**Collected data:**

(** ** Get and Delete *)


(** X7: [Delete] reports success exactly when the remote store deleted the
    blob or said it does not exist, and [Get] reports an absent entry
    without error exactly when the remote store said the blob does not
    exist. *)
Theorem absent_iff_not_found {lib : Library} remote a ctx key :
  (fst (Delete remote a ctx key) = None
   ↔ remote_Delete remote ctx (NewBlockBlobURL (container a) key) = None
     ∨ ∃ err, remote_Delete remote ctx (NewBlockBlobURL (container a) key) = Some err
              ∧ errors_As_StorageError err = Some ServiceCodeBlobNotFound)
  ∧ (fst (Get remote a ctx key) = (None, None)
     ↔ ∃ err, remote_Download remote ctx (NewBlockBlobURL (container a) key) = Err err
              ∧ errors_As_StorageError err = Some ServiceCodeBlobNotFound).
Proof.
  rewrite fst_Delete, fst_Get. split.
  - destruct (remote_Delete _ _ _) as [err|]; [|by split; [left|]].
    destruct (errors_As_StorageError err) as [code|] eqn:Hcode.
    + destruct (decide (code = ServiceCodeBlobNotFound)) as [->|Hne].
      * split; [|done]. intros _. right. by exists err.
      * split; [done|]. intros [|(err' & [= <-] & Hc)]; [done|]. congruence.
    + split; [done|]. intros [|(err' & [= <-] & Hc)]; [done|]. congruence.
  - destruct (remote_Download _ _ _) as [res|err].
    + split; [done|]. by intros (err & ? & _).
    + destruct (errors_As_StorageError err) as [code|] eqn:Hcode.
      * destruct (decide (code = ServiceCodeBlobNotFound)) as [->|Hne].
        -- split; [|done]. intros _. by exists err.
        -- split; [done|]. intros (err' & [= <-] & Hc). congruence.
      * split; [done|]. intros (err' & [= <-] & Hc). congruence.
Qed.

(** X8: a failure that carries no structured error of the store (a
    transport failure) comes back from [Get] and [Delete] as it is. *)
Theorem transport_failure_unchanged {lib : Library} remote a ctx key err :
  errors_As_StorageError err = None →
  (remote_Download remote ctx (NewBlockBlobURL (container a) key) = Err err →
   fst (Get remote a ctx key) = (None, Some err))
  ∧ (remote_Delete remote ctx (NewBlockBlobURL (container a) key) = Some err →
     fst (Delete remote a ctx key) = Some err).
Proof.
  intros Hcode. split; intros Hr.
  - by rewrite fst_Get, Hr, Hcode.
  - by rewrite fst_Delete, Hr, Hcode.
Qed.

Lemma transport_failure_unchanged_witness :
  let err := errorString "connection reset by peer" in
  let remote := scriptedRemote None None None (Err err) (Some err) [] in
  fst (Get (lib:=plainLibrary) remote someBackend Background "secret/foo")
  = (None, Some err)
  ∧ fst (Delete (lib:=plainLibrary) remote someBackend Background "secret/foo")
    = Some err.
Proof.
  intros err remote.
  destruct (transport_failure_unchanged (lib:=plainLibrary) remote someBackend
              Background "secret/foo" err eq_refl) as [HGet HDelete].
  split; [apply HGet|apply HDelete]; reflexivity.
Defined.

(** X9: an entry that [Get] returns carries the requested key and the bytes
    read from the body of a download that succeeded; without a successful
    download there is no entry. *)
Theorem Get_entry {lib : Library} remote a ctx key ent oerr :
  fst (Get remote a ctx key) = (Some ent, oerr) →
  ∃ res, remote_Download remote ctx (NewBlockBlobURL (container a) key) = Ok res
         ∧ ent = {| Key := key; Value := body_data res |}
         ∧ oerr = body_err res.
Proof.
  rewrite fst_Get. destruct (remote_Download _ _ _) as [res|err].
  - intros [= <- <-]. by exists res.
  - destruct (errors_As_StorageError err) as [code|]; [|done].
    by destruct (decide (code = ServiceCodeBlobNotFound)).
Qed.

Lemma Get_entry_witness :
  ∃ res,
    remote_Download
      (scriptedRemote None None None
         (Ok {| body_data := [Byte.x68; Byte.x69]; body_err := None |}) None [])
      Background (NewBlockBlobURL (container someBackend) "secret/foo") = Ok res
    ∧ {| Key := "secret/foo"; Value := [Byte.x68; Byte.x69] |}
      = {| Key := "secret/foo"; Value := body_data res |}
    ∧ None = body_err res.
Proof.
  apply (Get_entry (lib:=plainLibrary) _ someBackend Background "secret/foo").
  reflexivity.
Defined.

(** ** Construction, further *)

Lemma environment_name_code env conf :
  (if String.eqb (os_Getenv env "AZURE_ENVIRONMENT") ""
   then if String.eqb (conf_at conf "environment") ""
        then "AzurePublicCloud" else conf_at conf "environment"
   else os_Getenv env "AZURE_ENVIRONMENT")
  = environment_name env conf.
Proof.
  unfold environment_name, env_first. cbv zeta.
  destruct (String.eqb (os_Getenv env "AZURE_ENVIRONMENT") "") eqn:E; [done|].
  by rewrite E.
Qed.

...

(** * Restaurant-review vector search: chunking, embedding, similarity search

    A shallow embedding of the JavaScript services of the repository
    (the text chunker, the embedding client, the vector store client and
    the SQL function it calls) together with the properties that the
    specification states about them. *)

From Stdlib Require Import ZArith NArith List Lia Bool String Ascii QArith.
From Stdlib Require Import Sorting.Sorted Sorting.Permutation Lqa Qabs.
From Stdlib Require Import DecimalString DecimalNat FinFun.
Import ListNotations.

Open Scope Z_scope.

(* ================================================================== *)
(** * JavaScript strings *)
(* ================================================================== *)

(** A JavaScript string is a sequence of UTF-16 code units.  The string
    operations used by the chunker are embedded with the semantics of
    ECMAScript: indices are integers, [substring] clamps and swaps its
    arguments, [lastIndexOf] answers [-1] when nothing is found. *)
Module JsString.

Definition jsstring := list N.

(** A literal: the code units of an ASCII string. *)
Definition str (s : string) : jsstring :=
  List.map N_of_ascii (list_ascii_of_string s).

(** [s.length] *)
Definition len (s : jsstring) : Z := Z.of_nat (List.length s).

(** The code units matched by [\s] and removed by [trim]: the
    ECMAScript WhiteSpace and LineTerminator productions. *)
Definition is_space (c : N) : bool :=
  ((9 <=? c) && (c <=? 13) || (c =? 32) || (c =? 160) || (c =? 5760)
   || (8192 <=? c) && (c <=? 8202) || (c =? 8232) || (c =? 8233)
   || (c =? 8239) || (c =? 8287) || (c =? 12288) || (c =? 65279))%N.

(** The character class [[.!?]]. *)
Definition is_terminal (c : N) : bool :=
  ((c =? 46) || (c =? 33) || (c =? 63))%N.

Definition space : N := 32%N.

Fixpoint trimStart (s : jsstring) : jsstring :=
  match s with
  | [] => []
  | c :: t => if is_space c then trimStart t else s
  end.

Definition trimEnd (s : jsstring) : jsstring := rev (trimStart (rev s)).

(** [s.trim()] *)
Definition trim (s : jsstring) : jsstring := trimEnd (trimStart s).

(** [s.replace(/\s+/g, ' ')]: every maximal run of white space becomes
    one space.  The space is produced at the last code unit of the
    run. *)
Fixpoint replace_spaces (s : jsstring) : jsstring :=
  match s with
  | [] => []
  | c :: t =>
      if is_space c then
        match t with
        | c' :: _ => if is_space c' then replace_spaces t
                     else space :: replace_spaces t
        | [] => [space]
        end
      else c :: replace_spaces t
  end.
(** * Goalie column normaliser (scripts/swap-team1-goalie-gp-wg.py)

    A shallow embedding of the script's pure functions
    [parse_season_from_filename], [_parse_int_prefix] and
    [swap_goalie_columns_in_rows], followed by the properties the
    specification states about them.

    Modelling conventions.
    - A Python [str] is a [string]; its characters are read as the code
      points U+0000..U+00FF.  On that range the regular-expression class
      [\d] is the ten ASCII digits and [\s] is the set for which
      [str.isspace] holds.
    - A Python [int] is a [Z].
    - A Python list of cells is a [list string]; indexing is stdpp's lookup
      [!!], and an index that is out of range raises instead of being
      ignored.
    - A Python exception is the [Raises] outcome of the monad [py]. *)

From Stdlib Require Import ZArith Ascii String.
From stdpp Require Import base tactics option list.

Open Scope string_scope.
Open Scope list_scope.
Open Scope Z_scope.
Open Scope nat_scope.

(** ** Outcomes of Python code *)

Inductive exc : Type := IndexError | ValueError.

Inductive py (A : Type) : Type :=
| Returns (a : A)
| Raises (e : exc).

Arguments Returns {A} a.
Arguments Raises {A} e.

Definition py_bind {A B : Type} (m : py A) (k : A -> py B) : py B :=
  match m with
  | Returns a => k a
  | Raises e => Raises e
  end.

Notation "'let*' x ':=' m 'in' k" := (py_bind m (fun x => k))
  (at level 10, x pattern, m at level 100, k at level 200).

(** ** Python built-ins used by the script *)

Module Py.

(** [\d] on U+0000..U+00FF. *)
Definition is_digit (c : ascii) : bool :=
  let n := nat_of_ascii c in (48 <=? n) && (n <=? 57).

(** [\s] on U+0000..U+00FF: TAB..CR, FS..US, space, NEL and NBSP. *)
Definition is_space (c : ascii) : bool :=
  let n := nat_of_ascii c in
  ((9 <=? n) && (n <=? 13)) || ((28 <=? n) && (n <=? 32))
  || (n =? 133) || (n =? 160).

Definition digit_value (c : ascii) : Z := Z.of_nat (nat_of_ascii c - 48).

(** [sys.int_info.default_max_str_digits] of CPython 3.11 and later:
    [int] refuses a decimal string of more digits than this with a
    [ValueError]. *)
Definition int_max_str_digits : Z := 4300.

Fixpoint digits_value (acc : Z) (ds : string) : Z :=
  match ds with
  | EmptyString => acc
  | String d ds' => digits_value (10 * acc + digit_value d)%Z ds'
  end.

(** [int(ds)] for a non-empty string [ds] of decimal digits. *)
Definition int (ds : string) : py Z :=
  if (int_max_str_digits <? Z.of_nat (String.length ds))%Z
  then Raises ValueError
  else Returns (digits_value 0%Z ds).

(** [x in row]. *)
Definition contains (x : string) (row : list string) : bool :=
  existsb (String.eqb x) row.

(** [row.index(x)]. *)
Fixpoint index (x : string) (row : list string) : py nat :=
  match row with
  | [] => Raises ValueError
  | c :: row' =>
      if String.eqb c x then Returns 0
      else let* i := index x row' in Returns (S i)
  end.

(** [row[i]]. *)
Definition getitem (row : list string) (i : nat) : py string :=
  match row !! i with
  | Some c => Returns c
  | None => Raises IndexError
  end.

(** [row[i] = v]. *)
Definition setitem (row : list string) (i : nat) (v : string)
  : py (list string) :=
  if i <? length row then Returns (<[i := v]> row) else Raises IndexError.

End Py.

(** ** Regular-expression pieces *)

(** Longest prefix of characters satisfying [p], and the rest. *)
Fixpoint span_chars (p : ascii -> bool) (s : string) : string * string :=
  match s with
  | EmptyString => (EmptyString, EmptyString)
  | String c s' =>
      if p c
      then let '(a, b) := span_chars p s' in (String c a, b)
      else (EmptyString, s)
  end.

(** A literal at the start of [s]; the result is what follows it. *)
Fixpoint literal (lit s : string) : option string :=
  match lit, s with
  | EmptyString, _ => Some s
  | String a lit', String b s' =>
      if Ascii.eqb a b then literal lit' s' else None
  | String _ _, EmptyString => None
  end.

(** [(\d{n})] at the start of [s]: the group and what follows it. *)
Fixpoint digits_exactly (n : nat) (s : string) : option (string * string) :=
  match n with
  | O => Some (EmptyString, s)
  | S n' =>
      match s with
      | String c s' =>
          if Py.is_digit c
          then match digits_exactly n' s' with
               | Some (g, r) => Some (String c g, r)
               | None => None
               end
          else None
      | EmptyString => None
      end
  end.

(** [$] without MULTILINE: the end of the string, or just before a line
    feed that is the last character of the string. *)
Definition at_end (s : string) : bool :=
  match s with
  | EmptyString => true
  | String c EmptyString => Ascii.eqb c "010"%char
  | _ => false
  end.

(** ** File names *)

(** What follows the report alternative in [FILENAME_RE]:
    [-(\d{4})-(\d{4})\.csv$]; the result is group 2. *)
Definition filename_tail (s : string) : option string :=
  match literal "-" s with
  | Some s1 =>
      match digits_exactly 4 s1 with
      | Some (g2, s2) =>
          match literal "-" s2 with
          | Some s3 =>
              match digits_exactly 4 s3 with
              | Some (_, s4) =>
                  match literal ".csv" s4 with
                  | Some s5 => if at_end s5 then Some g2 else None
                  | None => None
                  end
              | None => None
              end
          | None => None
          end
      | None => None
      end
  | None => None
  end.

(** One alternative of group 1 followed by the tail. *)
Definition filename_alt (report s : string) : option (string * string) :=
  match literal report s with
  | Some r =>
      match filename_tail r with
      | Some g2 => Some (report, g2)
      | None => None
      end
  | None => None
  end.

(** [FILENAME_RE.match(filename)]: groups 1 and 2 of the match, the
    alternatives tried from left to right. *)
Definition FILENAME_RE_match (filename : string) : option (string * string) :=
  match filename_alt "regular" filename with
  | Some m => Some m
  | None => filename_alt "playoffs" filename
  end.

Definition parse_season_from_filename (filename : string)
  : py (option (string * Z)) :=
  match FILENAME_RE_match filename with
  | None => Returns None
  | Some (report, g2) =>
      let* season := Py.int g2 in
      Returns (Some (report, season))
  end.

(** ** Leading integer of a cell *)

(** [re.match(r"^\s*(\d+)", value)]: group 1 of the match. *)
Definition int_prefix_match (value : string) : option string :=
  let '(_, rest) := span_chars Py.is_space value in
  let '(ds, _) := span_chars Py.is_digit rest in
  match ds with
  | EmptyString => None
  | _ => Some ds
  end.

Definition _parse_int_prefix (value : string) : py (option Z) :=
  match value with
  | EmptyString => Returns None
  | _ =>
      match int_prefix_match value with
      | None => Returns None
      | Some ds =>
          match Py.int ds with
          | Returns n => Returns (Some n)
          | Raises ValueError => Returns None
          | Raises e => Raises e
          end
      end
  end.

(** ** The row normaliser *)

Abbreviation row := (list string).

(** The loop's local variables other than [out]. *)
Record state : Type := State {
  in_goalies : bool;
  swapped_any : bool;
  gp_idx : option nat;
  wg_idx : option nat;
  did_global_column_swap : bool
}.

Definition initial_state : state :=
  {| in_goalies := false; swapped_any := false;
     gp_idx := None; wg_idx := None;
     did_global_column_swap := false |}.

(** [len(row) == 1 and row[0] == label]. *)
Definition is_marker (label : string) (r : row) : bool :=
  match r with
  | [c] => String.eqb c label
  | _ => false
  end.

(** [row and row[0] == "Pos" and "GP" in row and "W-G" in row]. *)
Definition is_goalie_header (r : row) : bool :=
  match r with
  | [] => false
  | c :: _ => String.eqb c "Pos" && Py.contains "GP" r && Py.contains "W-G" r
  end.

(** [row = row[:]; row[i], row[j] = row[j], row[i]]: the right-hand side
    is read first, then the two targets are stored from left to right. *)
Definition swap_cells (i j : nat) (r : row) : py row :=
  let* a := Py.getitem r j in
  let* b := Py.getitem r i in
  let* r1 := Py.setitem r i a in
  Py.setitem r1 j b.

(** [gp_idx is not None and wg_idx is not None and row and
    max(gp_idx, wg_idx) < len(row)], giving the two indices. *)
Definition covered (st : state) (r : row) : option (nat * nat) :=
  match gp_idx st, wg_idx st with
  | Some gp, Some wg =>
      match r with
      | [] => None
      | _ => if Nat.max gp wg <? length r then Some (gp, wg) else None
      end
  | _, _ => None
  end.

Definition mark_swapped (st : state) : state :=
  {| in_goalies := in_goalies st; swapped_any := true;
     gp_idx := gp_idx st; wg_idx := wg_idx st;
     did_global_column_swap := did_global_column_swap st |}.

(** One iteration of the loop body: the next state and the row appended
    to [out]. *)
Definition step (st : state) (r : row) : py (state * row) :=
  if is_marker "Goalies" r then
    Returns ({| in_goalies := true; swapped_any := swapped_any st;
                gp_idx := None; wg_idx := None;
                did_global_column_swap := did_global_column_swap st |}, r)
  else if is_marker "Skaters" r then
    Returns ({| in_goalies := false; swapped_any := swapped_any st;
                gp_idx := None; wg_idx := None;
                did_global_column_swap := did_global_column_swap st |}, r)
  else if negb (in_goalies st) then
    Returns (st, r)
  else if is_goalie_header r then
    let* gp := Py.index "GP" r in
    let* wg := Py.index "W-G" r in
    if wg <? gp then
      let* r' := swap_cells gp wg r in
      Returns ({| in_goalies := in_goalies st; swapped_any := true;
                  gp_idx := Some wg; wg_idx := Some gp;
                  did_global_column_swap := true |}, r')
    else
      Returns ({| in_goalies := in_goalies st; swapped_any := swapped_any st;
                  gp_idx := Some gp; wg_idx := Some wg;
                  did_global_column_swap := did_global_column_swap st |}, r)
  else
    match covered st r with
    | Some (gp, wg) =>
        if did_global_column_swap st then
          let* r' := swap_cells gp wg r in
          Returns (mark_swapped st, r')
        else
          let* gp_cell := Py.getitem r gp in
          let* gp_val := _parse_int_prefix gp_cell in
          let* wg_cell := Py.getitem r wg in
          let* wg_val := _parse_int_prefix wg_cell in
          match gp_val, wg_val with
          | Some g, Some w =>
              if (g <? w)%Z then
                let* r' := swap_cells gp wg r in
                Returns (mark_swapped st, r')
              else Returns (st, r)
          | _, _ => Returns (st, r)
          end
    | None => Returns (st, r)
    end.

--

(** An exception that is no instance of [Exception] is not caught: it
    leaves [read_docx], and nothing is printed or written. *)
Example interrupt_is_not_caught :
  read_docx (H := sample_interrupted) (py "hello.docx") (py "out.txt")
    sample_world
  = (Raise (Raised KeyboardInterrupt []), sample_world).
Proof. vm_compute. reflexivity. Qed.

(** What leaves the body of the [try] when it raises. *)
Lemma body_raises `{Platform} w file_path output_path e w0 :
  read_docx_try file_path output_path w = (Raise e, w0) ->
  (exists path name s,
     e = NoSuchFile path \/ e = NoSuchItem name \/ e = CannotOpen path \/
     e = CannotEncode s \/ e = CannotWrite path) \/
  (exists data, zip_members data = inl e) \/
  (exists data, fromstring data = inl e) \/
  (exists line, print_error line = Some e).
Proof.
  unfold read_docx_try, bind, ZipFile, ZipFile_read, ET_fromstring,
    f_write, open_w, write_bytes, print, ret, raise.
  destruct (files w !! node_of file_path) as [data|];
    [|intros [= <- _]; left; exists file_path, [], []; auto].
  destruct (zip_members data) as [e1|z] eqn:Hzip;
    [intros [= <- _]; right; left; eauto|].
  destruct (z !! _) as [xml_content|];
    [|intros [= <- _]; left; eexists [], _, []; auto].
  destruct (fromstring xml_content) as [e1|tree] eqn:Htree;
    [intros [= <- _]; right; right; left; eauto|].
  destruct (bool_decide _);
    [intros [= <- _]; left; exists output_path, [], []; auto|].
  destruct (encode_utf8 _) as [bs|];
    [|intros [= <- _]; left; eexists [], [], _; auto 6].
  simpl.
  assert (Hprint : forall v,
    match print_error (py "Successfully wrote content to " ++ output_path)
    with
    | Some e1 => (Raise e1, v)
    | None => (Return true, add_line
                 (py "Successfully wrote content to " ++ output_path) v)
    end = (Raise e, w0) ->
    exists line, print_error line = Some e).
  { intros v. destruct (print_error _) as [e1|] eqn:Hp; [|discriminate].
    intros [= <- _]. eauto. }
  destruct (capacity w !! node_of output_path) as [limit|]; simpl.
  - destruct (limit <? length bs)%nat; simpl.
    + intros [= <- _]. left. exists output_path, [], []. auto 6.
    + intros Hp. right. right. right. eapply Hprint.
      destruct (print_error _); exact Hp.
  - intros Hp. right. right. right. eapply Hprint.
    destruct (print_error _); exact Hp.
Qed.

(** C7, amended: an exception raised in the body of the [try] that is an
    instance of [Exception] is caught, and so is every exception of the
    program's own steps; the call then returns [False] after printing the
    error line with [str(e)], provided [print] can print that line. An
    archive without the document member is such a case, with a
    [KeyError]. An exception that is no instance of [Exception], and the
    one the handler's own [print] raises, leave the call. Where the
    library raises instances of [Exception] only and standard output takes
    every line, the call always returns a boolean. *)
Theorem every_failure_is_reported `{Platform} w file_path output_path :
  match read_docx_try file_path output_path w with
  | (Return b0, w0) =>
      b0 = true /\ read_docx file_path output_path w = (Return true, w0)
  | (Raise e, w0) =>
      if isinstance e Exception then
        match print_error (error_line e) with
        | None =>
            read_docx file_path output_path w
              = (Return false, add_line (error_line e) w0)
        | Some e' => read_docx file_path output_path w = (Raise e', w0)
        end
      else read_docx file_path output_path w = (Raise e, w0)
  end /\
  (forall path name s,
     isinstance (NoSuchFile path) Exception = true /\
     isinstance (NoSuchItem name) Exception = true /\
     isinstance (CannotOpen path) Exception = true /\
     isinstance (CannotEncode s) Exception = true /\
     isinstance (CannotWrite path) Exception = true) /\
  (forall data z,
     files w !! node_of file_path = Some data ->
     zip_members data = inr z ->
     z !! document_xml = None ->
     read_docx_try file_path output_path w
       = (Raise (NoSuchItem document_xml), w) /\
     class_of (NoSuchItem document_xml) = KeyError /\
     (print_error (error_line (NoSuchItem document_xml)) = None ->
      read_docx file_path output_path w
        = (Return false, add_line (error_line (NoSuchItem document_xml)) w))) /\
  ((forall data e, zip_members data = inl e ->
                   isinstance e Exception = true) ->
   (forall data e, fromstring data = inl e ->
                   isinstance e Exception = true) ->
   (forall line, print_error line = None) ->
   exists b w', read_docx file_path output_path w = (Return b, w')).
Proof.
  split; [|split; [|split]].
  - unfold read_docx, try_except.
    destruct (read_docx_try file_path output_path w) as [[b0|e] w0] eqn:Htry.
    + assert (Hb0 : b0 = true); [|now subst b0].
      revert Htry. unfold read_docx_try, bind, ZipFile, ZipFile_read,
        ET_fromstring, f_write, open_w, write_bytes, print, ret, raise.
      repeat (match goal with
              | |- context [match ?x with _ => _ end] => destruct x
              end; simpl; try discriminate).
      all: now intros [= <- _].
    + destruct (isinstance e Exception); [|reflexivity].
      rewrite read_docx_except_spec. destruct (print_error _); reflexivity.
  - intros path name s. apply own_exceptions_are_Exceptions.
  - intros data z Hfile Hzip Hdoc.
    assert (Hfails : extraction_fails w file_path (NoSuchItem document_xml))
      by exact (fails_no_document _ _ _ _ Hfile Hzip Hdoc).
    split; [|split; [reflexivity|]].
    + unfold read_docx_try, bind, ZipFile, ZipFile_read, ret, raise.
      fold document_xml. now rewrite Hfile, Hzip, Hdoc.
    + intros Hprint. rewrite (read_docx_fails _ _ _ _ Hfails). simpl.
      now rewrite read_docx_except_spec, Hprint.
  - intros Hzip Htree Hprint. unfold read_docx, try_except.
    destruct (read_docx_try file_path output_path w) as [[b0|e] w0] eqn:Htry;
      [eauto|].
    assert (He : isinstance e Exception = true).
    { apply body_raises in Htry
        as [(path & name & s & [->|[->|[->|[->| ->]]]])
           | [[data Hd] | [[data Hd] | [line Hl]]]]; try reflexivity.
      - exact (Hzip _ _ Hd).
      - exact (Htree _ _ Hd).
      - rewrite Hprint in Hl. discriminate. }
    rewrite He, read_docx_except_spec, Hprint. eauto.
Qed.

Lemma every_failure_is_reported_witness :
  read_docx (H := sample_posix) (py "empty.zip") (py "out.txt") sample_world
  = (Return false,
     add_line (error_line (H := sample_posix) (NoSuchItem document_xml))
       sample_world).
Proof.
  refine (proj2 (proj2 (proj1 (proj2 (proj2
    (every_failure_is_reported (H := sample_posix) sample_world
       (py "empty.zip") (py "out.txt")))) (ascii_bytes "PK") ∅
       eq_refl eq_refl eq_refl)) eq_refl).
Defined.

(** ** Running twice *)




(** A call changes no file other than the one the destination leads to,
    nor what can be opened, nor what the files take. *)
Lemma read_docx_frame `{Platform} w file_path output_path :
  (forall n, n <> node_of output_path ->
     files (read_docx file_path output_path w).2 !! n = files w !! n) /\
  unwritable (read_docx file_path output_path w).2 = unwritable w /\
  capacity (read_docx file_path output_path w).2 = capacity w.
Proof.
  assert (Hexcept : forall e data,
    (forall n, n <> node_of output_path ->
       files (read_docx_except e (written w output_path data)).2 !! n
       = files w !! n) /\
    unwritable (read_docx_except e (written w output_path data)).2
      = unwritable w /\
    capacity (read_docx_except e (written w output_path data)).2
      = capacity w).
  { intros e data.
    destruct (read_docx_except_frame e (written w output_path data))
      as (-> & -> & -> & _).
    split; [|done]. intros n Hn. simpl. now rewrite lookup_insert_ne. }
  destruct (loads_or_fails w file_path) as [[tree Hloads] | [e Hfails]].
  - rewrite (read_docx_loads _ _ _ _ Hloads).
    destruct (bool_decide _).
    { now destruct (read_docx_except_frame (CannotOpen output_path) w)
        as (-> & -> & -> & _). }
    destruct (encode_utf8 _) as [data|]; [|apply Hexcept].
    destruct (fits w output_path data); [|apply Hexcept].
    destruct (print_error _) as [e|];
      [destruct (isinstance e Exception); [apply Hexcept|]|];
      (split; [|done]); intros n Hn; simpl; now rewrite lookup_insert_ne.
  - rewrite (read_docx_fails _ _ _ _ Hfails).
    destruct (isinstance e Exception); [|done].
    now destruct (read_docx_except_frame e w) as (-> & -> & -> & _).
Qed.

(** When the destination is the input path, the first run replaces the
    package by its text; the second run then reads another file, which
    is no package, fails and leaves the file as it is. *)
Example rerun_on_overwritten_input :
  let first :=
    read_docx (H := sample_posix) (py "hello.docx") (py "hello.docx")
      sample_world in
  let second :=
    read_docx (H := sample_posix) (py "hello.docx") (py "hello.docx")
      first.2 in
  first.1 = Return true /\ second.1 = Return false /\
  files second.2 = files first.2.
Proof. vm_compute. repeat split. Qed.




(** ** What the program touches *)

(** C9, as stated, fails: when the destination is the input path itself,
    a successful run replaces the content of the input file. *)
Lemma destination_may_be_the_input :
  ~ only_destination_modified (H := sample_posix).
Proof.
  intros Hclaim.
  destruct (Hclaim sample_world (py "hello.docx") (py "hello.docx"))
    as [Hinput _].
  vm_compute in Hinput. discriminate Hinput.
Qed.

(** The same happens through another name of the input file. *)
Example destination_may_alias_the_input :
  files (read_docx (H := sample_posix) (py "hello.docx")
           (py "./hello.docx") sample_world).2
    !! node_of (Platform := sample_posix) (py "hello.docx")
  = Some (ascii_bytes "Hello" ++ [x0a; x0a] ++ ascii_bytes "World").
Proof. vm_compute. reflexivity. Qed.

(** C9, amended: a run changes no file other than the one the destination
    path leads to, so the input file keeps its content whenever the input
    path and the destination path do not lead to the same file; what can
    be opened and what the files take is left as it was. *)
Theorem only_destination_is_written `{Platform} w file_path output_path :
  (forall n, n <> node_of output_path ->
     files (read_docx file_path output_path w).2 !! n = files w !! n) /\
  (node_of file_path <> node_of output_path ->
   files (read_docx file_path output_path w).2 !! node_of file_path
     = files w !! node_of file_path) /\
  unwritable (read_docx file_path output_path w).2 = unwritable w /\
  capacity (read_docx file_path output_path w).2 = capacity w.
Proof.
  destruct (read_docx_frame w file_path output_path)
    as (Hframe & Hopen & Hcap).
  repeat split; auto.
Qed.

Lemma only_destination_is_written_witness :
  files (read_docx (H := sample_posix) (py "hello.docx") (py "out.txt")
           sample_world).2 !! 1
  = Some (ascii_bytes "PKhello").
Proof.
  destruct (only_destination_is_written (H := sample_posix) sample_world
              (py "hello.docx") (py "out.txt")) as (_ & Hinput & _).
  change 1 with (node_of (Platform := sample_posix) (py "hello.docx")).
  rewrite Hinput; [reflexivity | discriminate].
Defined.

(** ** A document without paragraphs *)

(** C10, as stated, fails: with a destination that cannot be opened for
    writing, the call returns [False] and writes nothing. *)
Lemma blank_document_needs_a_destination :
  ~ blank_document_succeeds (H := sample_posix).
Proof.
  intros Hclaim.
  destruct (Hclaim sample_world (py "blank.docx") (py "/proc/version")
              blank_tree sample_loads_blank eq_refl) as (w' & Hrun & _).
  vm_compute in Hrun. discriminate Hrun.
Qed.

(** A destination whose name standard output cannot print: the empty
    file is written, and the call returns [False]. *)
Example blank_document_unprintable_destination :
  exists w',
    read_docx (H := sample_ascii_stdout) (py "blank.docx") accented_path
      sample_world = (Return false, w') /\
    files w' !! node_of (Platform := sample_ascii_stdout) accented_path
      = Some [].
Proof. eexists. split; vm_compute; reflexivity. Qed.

**Your objective:**
Once a line of the records is found to contain "JavaScript", copy it out.

**Problem solution:**
    A shallow embedding of the JavaScript services of the repository
(** * JavaScript strings *)
(** A JavaScript string is a sequence of UTF-16 code units.  The string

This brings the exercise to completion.